Monday, April 11, 2016

What do I want out of Life?

This is probably my most emotionally taxing question. My answer is "I have no freaking clue".

I have a lot of topics that I'm interested in but I have no idea HOW to progress with any of them. I love to write (obviously), I love music, I love horses and other animals, I love politics (well that's a love/hate relationship), I love spirituality (not the harassing and self-righteous creeds of most religions but the actual attempt to build a person's relationship with the divine), I love science of all kinds, I love history, I love mythology, I love art, I'm fascinated by business; I could go on but I think you get the picture....


Part of my problem is that I can never figure out or decide which subjects or careers I would be the happiest in while still being able to provide for myself and my family. Another part is my anxiety; which can be a post all its own. Another part is my depression: I never feel capable of succeeding, I lose the energy to try, I lose interest in choosing, my whole life becomes a blur that I can't see through. Another part is I sometimes don't want to actually choose because I actually want to do them all!

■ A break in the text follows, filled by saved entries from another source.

(* ===== verification/_CoqProject ===== *)
-Q . S2P
Prelude.v
JsString.v
RegExp.v
Patterns.v
JsValue.v
Json.v
Decoder.v
Tokens.v
Registry.v
Effects.v
Steps.v
Action.v
Spec.v
Run.v
Secrecy.v
Liveness.v
(* ===== verification/RegExp.v ===== *)
(** * RegExp: the regular expressions of the action and their matcher

    [src/index.js] uses two regular expression literals,
    [/php\d+\.\d+-fpm/] (line 90) and [/\$(\d)+/] (line 105), through
    [RegExp.prototype.test] (line 96) and [String.prototype.match]
    (lines 98 and 105).  This file models the fragment of the pattern
    language they are written in (literal characters, the class [\d],
    sequence, the greedy quantifier [+] and capturing groups) and its
    matcher, a backtracking matcher in continuation-passing style as the
    language standard specifies it: a quantifier first tries one more
    iteration and falls back to the continuation, the captures of a
    quantified group are reset when an iteration starts, and an iteration
    that consumes nothing is refused.

    The matcher is executable.  The quantifier's loop runs on fuel, the
    length of the text that is left: every iteration that is accepted
    consumes a character, so the fuel never runs out before the text.

    [exec] is a scan ([execFrom]) over a matcher at one position.  What
    the scan needs of that matcher is the class [PositionMatcher]: it is
    sound and complete for a language.  The theorems about the scan are
    proved for every instance; the backtracking matcher is one
    ([matchAt_PositionMatcher]), and [Decoder] gives another for the
    placeholders. *)

From Stdlib Require Import Ascii String Arith Lia.
From stdpp Require Import base tactics option list.
From S2P Require Import Prelude JsString.

#[local] Open Scope str_scope.

(** ** Patterns *)

Inductive regex : Type :=
| Eps                      (* the empty pattern *)
| Chr (c : ascii)          (* a literal character, escaped or not *)
| Digit                    (* the class \d *)
| Cat (r1 r2 : regex)      (* r1 r2 *)
| Plus (r : regex)         (* r+, greedy *)
| Group (r : regex).       (* (r), capturing *)

(** [lit s] is the pattern that matches the text [s] itself. *)
Fixpoint lit (s : str) : regex :=
  match s with
  | [] => Eps
  | c :: s' => Cat (Chr c) (lit s')
  end.

(** The number of capturing groups of a pattern. *)
Fixpoint ngroups (r : regex) : nat :=
  match r with
  | Eps | Chr _ | Digit => 0
  | Cat r1 r2 => ngroups r1 + ngroups r2
  | Plus r1 => ngroups r1
  | Group r1 => S (ngroups r1)
  end.

(** ** The matcher *)

(** The captures: slot [i] holds the text of group [i + 1], [None] while
    the group has not taken part in the match. *)
Abbreviation caps := (list (option str)).

(** A continuation receives the text that is left and the captures. *)
Abbreviation cont R := (str -> caps -> option R).

(** [resetCaps idx n cs] clears the [n] captures from [idx] on. *)
Fixpoint resetCaps (idx n : nat) (cs : caps) : caps :=
  match n with
  | 0 => cs
  | S n' => <[idx := None]> (resetCaps (S idx) n' cs)
  end.

(** [repeatMore m fuel k s cs]: after the first iteration of [r+], try one
    more iteration of the body [m], refusing an iteration that consumes
    nothing, and fall back to the continuation [k]. *)
Fixpoint repeatMore {R : Type} (m : str -> caps -> cont R -> option R)
    (fuel : nat) (k : cont R) (s : str) (cs : caps) : option R :=
  match fuel with
  | 0 => k s cs
  | S fuel' =>
      match m s cs (fun s' cs' =>
                if length s' <? length s then repeatMore m fuel' k s' cs' else None) with
      | Some x => Some x
      | None => k s cs
      end
  end.

(** [matchRe r idx s cs k] matches [r] at the head of [s]; [idx] is the
    slot of the first group inside [r].  It returns what the continuation
    returns on the first way of matching that the continuation accepts. *)
Fixpoint matchRe {R : Type} (r : regex) (idx : nat) (s : str) (cs : caps)
    (k : cont R) : option R :=
  match r with
  | Eps => k s cs
  | Chr c =>
      match s with
      | a :: s' => if bool_decide (a = c) then k s' cs else None
      | [] => None
      end
  | Digit =>
      match s with
      | a :: s' => if isDigit a then k s' cs else None
      | [] => None
      end
  | Cat r1 r2 =>
      matchRe r1 idx s cs (fun s' cs' => matchRe r2 (idx + ngroups r1) s' cs' k)
  | Plus r1 =>
      let m := fun s0 cs0 k0 => matchRe r1 idx s0 (resetCaps idx (ngroups r1) cs0) k0 in
      m s cs (repeatMore m (length s) k)
  | Group r1 =>
      matchRe r1 (S idx) s cs
        (fun s' cs' => k s' (<[idx := Some (take (length s - length s') s)]> cs'))
  end.

(** ** [exec], [test] and [match] *)

(** The result of a successful match: [m.index], [m[0]] and the captures
    [m[1]], [m[2]], ... *)
Record matchResult : Type := MatchResult {
  mIndex : nat;
  mText : str;
  mGroups : caps
}.

(** [matchAt r s] matches [r] at the head of [s]: the matched text and the
    captures. *)
Definition matchAt (r : regex) (s : str) : option (str * caps) :=
  matchRe r 0 s (replicate (ngroups r) None)
    (fun s' cs => Some (take (length s - length s') s, cs)).

(** A matcher at one position: the matched text and the captures, for a
    text that starts with a match. *)
Abbreviation positionMatcher := (str -> option (str * caps)).

(** [execFrom pm i s] looks for the leftmost position of [s] at which
    [pm] matches; [s] is the text from position [i] on. *)
Fixpoint execFrom (pm : positionMatcher) (i : nat) (s : str) : option matchResult :=
  match pm s with
  | Some (w, cs) => Some (MatchResult i w cs)
  | None =>
      match s with
      | [] => None
      | _ :: s' => execFrom pm (S i) s'
      end
  end.

(** [regexExec r s] is [r.exec(s)] for a pattern without the flags [g]
    and [y]: the leftmost match, [None] for [null]. *)
Definition regexExec (r : regex) (s : str) : option matchResult := execFrom (matchAt r) 0 s.

(** [regexTest r s] is [r.test(s)]. *)
Definition regexTest (r : regex) (s : str) : bool := bool_decide (is_Some (regexExec r s)).

(** [strMatch s r] is [s.match(r)] for a pattern without the flag [g]. *)
Definition strMatch (s : str) (r : regex) : option matchResult := regexExec r s.

(** [matchLength m] is the [length] of the array [s.match(r)] returns. *)
Definition matchLength (m : matchResult) : nat := S (length (mGroups m)).

(** ** The language of a pattern *)

Inductive matches : regex -> str -> Prop :=
| matches_eps : matches Eps []
| matches_chr c : matches (Chr c) [c]
| matches_digit c : isDigit c = true -> matches Digit [c]
| matches_cat r1 r2 w1 w2 :
    matches r1 w1 -> matches r2 w2 -> matches (Cat r1 r2) (w1 ++ w2)
| matches_plus_one r w : matches r w -> matches (Plus r) w
| matches_plus_more r w1 w2 :
    matches r w1 -> matches (Plus r) w2 -> matches (Plus r) (w1 ++ w2)
| matches_group r w : matches r w -> matches (Group r) w.

(** What [exec] asks of a matcher at one position, for a language [L]: a
    match is a word of [L] at the head of the text, and a text that
    starts with a word of [L] has a match. *)
Class PositionMatcher (L : str -> Prop) (pm : positionMatcher) : Prop := {
  pm_sound : forall s w cs, pm s = Some (w, cs) -> exists s', s = w ++ s' /\ L w;
  pm_complete : forall w s', L w -> is_Some (pm (w ++ s'))
}.

(** What a body or a pattern promises when it succeeds: it has consumed a
    word of the language [L] and the continuation has accepted the rest. *)
Definition soundFor {R : Type} (L : str -> Prop) (m : str -> caps -> cont R -> option R) : Prop :=
  forall s cs k x, m s cs k = Some x ->
    exists w s' cs', s = w ++ s' /\ L w /\ k s' cs' = Some x.

(** What a body or a pattern promises on a text that starts with a word of
    [L]: it succeeds whenever the continuation accepts the rest. *)
Definition completeFor {R : Type} (L : str -> Prop) (m : str -> caps -> cont R -> option R) : Prop :=
  forall w s' cs k, L w -> (forall cs', is_Some (k s' cs')) -> is_Some (m (w ++ s') cs k).

(** ** One-digit bodies

    Both patterns of the action quantify a body that consumes exactly one
    digit, [\d] or [(\d)]. *)

(** [startsWithDigit s]: the first character of [s] is a digit. *)
Definition startsWithDigit (s : str) : bool :=
  match s with
  | d :: _ => isDigit d
  | [] => false
  end.

(** [digitBody upd] is the shape of a body that consumes one digit and
    records it in the captures with [upd]. *)
Definition digitBody {R : Type} (upd : ascii -> caps -> caps)
    (s : str) (cs : caps) (k : cont R) : option R :=
  match s with
  | d :: s' => if isDigit d then k s' (upd d cs) else None
  | [] => None
  end.

(** [groupDigit idx d cs]: what one iteration of [(\d)] at slot [idx]
    does to the captures: the slot is cleared, then set to the digit. *)
Definition groupDigit (idx : nat) (d : ascii) (cs : caps) : caps :=
  <[idx := Some [d]]> (<[idx := None]> cs).

(** [isDigits ds]: a non-empty run of digits. *)
Definition isDigits (ds : str) : bool :=
  match ds with
  | [] => false
  | _ => forallb isDigit ds
  end.

(** [digitsPrefix s] is the longest run of digits that [s] starts with,
    and [afterDigits s] what follows it. *)
Fixpoint digitsPrefix (s : str) : str :=
  match s with
  | d :: s' => if isDigit d then d :: digitsPrefix s' else []
  | [] => []
  end.

Fixpoint afterDigits (s : str) : str :=
  match s with
  | d :: s' => if isDigit d then afterDigits s' else s
  | [] => []
  end.

(** [lastOf d ds] is the last character of [d :: ds]. *)
Fixpoint lastOf (d : ascii) (ds : str) : ascii :=
  match ds with
  | [] => d
  | e :: ds' => lastOf e ds'
  end.

(** ** Examples *)

Example regex_php_fpm_example :
  regexExec (Cat (lit "php") (Cat (Plus Digit) (Cat (Chr ".") (Cat (Plus Digit) (lit "-fpm")))))
    "service.php8.0-fpm.restart"
  = Some (MatchResult 8 "php8.0-fpm" []).
Proof. reflexivity. Qed.

Example regex_placeholder_example :
  regexExec (Cat (Chr "$") (Plus (Group Digit))) "a$b$120x"
  = Some (MatchResult 3 "$120" [Some "0"]).
Proof. reflexivity. Qed.

(** ** The matcher against the language *)

Section Soundness.
Context {R : Type}.
Implicit Types (k : cont R) (s w : str) (cs : caps).

Lemma repeatMore_sound (r : regex) m :
  soundFor (matches r) m ->
  forall fuel, soundFor (fun w => w = [] \/ matches (Plus r) w)
                   (fun s cs k => repeatMore m fuel k s cs).
Proof.
  intros Hm fuel. induction fuel as [|fuel IH]; intros s cs k x; simpl.
  - intros Hk. exists [], s, cs. auto.
  - destruct (m s cs _) as [y|] eqn:E.
    + intros [= ->]. apply Hm in E as (w1 & s1 & cs1 & -> & Hw1 & Hk).
      destruct (length s1 <? length (w1 ++ s1)); [|done].
      apply IH in Hk as (w2 & s2 & cs2 & -> & Hw2 & Hk).
      exists (w1 ++ w2), s2, cs2. rewrite app_assoc. split_and!; [done| |done].
      right. destruct Hw2 as [->|Hw2]; [rewrite app_nil_r|]; eauto using matches.
    + intros Hk. exists [], s, cs. auto.
Qed.

Lemma matchRe_sound (r : regex) (idx : nat) :
  soundFor (R := R) (matches r) (matchRe r idx).
Proof.
  revert idx. induction r as [|c| |r1 IH1 r2 IH2|r1 IH1|r1 IH1]; intros idx s cs k x; simpl.
  - intros Hk. exists [], s, cs. eauto using matches.
  - destruct s as [|a s]; [done|]. case_bool_decide; [subst|done].
    intros Hk. exists [c], s, cs. eauto using matches.
  - destruct s as [|a s]; [done|]. destruct (isDigit a) eqn:Hd; [|done].
    intros Hk. exists [a], s, cs. eauto using matches.
  - intros (w1 & s1 & cs1 & -> & Hw1 & (w2 & s2 & cs2 & -> & Hw2 & Hk)%IH2)%IH1.
    exists (w1 ++ w2), s2, cs2. rewrite app_assoc. eauto using matches.
  - intros (w1 & s1 & cs1 & -> & Hw1 & Hk)%IH1.
    eapply (repeatMore_sound r1) in Hk as (w2 & s2 & cs2 & -> & Hw2 & Hk).
    2:{ intros s0 cs0 k0 y H0. eapply IH1, H0. }
    exists (w1 ++ w2), s2, cs2. rewrite app_assoc. split_and!; [done| |done].
    destruct Hw2 as [->|Hw2]; [rewrite app_nil_r|]; eauto using matches.
  - intros (w1 & s1 & cs1 & -> & Hw1 & Hk)%IH1. eauto 8 using matches.
Qed.
End Soundness.

Lemma matches_plus_inv (r : regex) (w : str) :
  matches (Plus r) w ->
  exists w1 ws, matches r w1 /\ Forall (matches r) ws /\ w = w1 ++ concat ws.
Proof.
  remember (Plus r) as p eqn:Ep. intros Hw. revert r Ep.
  induction Hw as [| | | |r0 w Hw _|r0 w1 w2 Hw1 _ Hw2 IH|]; intros r' Ep; simplify_eq.
  - exists w, []. by rewrite app_nil_r.
  - destruct (IH r' eq_refl) as (w3 & ws & Hw3 & Hws & ->).
    exists w1, (w3 :: ws). eauto.
Qed.

(** ** The words of the patterns *)

Lemma matches_Eps_inv (w : str) : matches Eps w <-> w = [].
Proof. split; [by inversion 1|intros ->; constructor]. Qed.

Lemma matches_Chr_inv (c : ascii) (w : str) : matches (Chr c) w <-> w = [c].
Proof. split; [by inversion 1|intros ->; constructor]. Qed.

Lemma matches_Digit_inv (w : str) :
  matches Digit w <-> exists c, w = [c] /\ isDigit c = true.
Proof. split; [inversion 1; eauto|intros (c & -> & Hc); by constructor]. Qed.

Lemma matches_Cat_inv (r1 r2 : regex) (w : str) :
  matches (Cat r1 r2) w <-> exists w1 w2, w = w1 ++ w2 /\ matches r1 w1 /\ matches r2 w2.
Proof. split; [inversion 1; eauto|intros (w1 & w2 & -> & ? & ?); by constructor]. Qed.

Lemma matches_Group_inv (r : regex) (w : str) : matches (Group r) w <-> matches r w.
Proof. split; [by inversion 1|by constructor]. Qed.

Lemma matches_lit (s w : str) : matches (lit s) w <-> w = s.
Proof.
  revert w. induction s as [|c s IH]; intros w; simpl.
  - apply matches_Eps_inv.
  - rewrite matches_Cat_inv. setoid_rewrite matches_Chr_inv. setoid_rewrite IH.
    naive_solver.
Qed.

Lemma matches_Plus_intro (r : regex) (w1 : str) (ws : list str) :
  matches r w1 -> Forall (matches r) ws -> matches (Plus r) (w1 ++ concat ws).
Proof.
  intros Hw1 Hws. revert w1 Hw1. induction Hws as [|w ws Hw Hws IH]; intros w1 Hw1; simpl.
  - rewrite app_nil_r. by constructor.
  - apply matches_plus_more; [done|]. by apply IH.
Qed.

You could also say that I've wasted a lot of my energy on "fighting the good fight" involving American politics, LGBTQ issues, and LDS problems. I've spent a lot of time, emotion (tears and anger), effort and mental energy trying to combat the problems I see in the world; but all I've ever gotten for my trouble was even more heartache and grief. I've only ever wanted to try and improve people's lives and make the world a better place, but I have to realize that I've been killing myself in the process. Where's the balance between trying to improve the world around you and keeping yourself alive and sane?

So what I've gotten myself into lately is trying to decide what some of my core principles are, thinking that those tidbits might help give me some clarity. I'm not referring to small matters like "Will I drink alcohol?" or "Will I watch rated R movies?" like a lot of my fellow Mormons do whenever we've had discussions regarding principles. Instead I'm talking about deeper, more core human issues like "Does the way I live what I believe deny someone else the same right?" or "What are the lines humor should not cross?", "How do I find balance between accountability and minding my own business?", and "Why should anyone treat a unsupported opinion as equal to a researched one?" etc.

It's true that these principles are much more philosophical than they are practical in a career search but my thinking is that as I learn how to balance my own patterns of words and behavior, or growing into what social science calls "patterns of logical mindsets" I might actually have a more solid platform to decide what careers and hobbies are the most compatible with my philosophical stances. As I work through these more philosophical principles I should be able to narrow down and find other principles that I appreciate or value on a smaller more physically practical level.

And don't even get me started on the social life questions LOL.

Life is stressful for everyone, for some more than others and vice versa. But one thing I can promise is that if you fill your life with the question "Is this the right thing to do, or is it the wrong thing to do?" you will likely never find what you are looking for out of your life. The reason is that everything you do WILL be both right and wrong at the same time. Some parts of your choice will be right but there will also be things wrong with your choice. Right and Wrong still need to be considered in your decisions but they cannot be trusted to be the only questions you ever ask. I'm learning that I also need to consider other questions like "Do I have the emotional resources for this?" or "What choice will keep me the most stable?" Sometimes you have to mix Right and Wrong in order to survive this world.

So I know that this post has been incredibly random and hodgepodge but that is where my mind is at the moment. I hope you can take something away from this that can be of help. Otherwise, I'll see you on the flip side.